— Work instruction —
Show all the lines in the data below that include the word "listed".

— Data listing —

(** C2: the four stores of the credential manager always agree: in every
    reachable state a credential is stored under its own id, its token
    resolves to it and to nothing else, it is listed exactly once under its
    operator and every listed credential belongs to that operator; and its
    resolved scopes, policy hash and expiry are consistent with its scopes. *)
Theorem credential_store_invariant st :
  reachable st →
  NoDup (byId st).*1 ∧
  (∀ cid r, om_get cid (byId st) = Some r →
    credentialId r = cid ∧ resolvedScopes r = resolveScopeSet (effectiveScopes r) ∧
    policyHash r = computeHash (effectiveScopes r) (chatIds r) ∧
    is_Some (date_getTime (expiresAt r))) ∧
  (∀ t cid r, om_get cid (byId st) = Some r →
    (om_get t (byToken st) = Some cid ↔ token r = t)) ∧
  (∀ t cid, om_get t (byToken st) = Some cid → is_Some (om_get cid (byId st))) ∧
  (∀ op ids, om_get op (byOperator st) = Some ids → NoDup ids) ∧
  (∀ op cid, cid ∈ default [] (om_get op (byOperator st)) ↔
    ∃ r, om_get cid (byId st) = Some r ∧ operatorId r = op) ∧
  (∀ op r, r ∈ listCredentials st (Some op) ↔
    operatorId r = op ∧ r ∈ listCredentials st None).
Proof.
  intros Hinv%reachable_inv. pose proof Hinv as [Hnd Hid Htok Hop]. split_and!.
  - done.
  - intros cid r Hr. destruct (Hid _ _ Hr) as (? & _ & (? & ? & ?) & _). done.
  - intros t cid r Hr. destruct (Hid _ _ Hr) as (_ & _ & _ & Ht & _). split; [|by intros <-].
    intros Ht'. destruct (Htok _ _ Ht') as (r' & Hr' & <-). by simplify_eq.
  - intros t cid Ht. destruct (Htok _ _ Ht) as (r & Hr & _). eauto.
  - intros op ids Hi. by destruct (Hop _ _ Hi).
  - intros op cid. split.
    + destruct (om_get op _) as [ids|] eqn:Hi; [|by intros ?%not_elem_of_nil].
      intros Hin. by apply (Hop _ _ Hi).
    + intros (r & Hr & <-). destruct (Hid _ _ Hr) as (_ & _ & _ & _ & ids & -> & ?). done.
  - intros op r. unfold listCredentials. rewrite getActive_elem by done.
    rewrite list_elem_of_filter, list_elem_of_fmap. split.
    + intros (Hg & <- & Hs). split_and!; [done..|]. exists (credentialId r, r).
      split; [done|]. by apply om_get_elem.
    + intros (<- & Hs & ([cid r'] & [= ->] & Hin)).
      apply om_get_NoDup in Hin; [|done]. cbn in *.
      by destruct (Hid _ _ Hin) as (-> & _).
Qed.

— Solution —
    resolves to it and to nothing else, it is listed exactly once under its
    operator and every listed credential belongs to that operator; and its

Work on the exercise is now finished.